El problema del agua, responde Gabi, “no es de esta administración que tiene un mes”. Viene de antes. Sea como sea, nadie lo ha solucionado. Los gobiernos han apostado por la planta desalinizadora, la más grande del país, que potabiliza 200 litros de agua de mar por segundo. Las cuentas no salen: el Organismo Operador del Sistema de Agua Potable en Los Cabos reconoce que hay un déficit de 400 litros de agua por segundo y que al menos 40 sectores de la ciudad no cuentan con suministro. Para la abogada ambientalista Luiselli, la apuesta por las desalinizadoras es “inconsciente y “poco ética”: “¿Y luego qué pasa con la salmuera? La vuelven a vertir al mar cambiando el pH. Nosotros hemos visto ya el cambio y muerte de muchas especies marinas, incluso corales”, dice.

Hay otras soluciones al desabasto, explica Paulina Godoy Aguilar (46 años), directora de programas del Instituto Costero de Baja California Sur. Ideas que ya se están practicando y pueden incentivarse: proyectos de captación de agua de lluvia, como en el rancho La Piedra o Atrapanieblas, que, literalmente, “cosecha” agua de niebla; la rehabilitación de centros para tratar las aguas grises —las que proceden de duchas o lavadoras y no están contaminadas de material fecal—; apostar por la siembra de plantas autóctonas en lugar de extranjeras, que necesitan más agua; el uso del riego a goteo en la agricultura. Y, también, la “planeación territorial: entender que los campos de golf tal vez no son la prioridad”.
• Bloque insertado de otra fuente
(** X5: while the mutex is held, [Images], [NextPointCloud], [Stream] and
    [DoCommand] wait and change nothing: no clock reading, no render, no log
    line. [DoCommand] waits also when the map has the key ["boom"], so the
    process does not exit before the mutex is free. *)
Theorem locked_operations_wait f (extra : gmap string Any) w :
  w_mu w = true →
  Images Format f w = Blocks w
  ∧ NextPointCloud pointcloud_ReadPCD smallPCDBytes bigPCDBytes f w = Blocks w
  ∧ Stream f w = Blocks w
  ∧ DoCommand f extra w = Blocks w.
Proof.
  destruct w as [clock reads mu tr]. simpl. intros ->. repeat split.
Qed.


(** ** What [Images] returns and does *)

(** X7: with the mutex free, [Images] always returns, it neither exits nor
    waits, and what it returns is one of two shapes: no images, the empty
    metadata and an error, or exactly two images and no error. Images and an
    error never come together. *)
Theorem Images_result_shape f w :
  w_mu w = false →
  ∃ r w',
    Images Format f w = Returns r w'
    ∧ ((∃ e, r = (None, resource.zero, Some e))
       ∨ (∃ i1 i2 md, r = (Some [i1; i2], md, None))).
Proof.
  intros Hmu.
  destruct (clockdrawer.Image (clockDrawer f) (label1 w)) as [img1 [e1 |]] eqn:H1.
  { eexists _, _. split; [exact (Images_first_fails _ _ _ _ _ Hmu H1) |]. left. eauto. }
  destruct (clockdrawer.Image (clockDrawer f) (label2 w)) as [img2 [e2 |]] eqn:H2.
  { eexists _, _. split; [exact (Images_second_fails _ _ _ _ _ _ Hmu H1 H2) |]. left. eauto. }
  eexists _, _. split; [exact (Images_succeeds _ _ _ _ _ Hmu H1 H2) |]. right. eauto.
Qed.

(** Replaces the counts over an explicit list of events by their value. *)
Ltac count_events n :=
  repeat match goal with
         | |- context [renders ?l] => progress change (renders l) with n
         | |- context [readings ?l] => progress change (readings l) with n
         end.

(** X8: a call of [Images] that returns has appended its events to the
    trace, has read the clock once before each render and not otherwise, and
    has rendered once or twice: twice when it returns images, and once only
    when it returns an error. *)
Theorem Images_reads_match_renders f w r w' :
  Images Format f w = Returns r w' →
  ∃ evs,
    w_trace w' = (w_trace w ++ evs)%list
    ∧ readings evs = renders evs
    ∧ w_reads w' = (w_reads w + renders evs)%nat
    ∧ (1 ≤ renders evs ≤ 2)%nat
    ∧ (r.2 = None → renders evs = 2%nat)
    ∧ (renders evs = 1%nat → is_Some r.2).
Proof.
  intros Hrun.
  destruct (w_mu w) eqn:Hmu; [by rewrite Images_blocks in Hrun |].
  destruct (clockdrawer.Image (clockDrawer f) (label1 w)) as [img1 [e1 |]] eqn:H1.
  { rewrite (Images_first_fails _ _ _ _ _ Hmu H1) in Hrun. simplify_eq.
    eexists. split; [reflexivity |]. count_events 1%nat.
    repeat split; simpl; (lia || done || eauto). }
  destruct (clockdrawer.Image (clockDrawer f) (label2 w)) as [img2 [e2 |]] eqn:H2.
  { rewrite (Images_second_fails _ _ _ _ _ _ Hmu H1 H2) in Hrun. simplify_eq.
    eexists. split; [reflexivity |]. count_events 2%nat.
    repeat split; simpl; (lia || done || eauto). }
  rewrite (Images_succeeds _ _ _ _ _ Hmu H1 H2) in Hrun. simplify_eq.
  eexists. split; [reflexivity |]. count_events 2%nat.
  repeat split; simpl; (lia || done || eauto).
Qed.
Mientras el agua sigue sin llegar a casa, las protestas arrecian y las autoridades se desentienden, a Doña Dulce, la mujer del puesto de jochos, no le queda otra que sacar orgullo y tirar de espíritu: “Gracias a Dios no se acaban Los Cabos, está demostrado que uno tras otro que entra no se lo ha podido acabar, pero no hacen nada por el pueblo, no más joder”. Y, desde esa distopía en el presente en la que el agua se ha convertido en un privilegio de clase, avisa al resto del mundo: “Que cuiden el agua porque les va a pasar igual, claro que sí. El agua lo tiene el que tiene más, y así va a ser”.